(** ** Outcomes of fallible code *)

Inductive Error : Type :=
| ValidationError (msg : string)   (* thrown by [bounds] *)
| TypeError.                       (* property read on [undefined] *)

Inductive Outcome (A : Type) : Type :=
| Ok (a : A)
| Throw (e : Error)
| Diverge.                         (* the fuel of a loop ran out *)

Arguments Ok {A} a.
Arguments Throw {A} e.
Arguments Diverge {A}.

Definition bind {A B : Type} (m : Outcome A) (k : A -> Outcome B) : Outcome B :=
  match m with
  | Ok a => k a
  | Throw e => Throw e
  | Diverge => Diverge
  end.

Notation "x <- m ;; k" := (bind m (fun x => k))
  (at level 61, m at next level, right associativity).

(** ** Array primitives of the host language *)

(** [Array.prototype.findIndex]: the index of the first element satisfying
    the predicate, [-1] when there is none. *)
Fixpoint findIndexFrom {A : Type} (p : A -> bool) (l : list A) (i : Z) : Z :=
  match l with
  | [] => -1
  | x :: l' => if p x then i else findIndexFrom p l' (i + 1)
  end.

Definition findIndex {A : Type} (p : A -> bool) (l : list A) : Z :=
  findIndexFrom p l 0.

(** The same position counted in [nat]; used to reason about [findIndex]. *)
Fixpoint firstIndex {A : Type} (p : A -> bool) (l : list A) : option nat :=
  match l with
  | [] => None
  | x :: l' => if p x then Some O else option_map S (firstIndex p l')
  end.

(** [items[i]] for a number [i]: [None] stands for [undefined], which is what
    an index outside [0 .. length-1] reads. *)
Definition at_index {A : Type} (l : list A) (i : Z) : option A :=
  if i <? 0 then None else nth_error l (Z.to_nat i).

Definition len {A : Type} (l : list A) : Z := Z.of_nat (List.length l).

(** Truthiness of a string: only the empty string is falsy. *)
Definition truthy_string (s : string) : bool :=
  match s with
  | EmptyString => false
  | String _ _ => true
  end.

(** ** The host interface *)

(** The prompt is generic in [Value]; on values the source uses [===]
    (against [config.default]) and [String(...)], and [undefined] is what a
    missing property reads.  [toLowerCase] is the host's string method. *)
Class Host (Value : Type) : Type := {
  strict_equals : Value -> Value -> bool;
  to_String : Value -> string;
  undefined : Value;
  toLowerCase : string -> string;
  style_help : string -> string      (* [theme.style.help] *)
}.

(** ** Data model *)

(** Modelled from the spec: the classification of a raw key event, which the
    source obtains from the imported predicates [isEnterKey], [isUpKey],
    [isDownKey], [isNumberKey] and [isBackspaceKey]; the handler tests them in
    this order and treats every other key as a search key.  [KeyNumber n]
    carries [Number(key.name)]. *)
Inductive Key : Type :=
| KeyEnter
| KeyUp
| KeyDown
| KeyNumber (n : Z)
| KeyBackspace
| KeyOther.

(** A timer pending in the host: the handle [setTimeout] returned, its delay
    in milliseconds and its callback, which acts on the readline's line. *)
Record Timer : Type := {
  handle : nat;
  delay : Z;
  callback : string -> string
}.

--

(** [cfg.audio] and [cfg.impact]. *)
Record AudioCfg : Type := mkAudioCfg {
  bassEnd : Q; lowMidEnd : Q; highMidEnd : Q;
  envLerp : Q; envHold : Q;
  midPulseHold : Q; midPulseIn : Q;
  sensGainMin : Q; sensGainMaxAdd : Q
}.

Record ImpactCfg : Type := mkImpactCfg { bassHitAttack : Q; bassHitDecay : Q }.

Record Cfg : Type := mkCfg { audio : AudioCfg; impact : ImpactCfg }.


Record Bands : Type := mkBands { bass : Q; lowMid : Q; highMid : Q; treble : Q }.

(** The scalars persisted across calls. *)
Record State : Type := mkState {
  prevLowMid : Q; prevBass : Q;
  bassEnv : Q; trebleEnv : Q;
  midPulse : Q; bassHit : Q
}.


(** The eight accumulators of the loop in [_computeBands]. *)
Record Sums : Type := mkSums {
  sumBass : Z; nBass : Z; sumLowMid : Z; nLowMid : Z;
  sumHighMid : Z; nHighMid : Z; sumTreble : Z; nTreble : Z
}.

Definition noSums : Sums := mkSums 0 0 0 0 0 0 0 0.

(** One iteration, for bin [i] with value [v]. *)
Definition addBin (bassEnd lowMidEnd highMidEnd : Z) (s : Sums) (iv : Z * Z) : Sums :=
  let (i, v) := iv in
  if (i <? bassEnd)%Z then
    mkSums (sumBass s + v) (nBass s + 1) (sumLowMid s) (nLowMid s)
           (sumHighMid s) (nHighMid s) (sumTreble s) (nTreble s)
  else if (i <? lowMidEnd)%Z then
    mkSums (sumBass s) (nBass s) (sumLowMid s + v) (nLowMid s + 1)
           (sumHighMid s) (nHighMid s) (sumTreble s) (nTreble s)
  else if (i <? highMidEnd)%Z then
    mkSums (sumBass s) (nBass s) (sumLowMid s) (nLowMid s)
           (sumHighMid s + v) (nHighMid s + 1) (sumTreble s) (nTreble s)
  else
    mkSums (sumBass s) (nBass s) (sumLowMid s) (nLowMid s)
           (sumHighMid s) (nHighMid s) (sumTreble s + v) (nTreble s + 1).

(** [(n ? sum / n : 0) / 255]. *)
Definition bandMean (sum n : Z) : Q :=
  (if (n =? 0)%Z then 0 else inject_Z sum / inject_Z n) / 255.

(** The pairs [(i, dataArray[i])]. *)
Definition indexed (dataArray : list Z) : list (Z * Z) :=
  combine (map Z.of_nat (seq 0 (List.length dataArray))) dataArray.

...

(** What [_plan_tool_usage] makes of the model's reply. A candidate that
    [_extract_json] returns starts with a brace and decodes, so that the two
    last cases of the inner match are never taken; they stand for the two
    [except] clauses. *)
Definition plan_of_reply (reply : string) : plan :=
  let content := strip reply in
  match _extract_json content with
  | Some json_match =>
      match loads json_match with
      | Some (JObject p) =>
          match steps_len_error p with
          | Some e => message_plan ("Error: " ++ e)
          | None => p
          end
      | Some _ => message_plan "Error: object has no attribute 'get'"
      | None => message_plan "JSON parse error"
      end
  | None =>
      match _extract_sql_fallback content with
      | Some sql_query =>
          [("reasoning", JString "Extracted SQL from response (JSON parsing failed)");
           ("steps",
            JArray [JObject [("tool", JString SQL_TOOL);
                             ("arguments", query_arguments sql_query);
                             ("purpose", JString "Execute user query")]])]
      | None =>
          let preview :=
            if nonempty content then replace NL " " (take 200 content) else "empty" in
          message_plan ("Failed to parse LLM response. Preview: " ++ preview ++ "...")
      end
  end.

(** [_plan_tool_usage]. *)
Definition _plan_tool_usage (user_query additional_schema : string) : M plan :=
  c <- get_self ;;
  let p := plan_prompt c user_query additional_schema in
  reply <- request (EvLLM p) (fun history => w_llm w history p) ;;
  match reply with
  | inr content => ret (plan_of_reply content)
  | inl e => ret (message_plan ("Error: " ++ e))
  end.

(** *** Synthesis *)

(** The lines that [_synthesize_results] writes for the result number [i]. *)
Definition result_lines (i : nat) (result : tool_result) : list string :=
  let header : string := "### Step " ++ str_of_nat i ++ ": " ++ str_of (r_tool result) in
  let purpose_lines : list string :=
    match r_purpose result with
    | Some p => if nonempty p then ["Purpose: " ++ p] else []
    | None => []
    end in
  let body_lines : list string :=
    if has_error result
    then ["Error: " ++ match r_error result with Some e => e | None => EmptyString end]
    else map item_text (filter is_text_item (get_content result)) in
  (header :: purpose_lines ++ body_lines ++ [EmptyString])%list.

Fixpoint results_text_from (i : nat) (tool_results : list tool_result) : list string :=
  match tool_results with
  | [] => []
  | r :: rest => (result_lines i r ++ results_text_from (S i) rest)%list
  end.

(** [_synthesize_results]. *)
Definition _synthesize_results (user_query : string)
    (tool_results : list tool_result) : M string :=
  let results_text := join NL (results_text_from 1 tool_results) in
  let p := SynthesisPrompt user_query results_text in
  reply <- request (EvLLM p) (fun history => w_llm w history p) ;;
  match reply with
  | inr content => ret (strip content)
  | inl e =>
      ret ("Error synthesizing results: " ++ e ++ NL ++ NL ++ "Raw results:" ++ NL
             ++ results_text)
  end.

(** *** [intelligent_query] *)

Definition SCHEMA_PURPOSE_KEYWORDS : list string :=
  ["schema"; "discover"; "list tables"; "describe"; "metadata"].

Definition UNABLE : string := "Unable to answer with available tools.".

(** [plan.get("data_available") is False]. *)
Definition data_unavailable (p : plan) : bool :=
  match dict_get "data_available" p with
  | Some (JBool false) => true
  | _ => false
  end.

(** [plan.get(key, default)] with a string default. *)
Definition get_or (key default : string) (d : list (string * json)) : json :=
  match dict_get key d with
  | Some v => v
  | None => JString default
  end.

* Task description *
Taking the entries above, print exactly the lines starting at the line with "object has no" and ending at the line with "Some sql_query =>", both included.

* Reply to the task *
      | Some _ => message_plan "Error: object has no attribute 'get'"
      | None => message_plan "JSON parse error"
      end
  | None =>
      match _extract_sql_fallback content with
      | Some sql_query =>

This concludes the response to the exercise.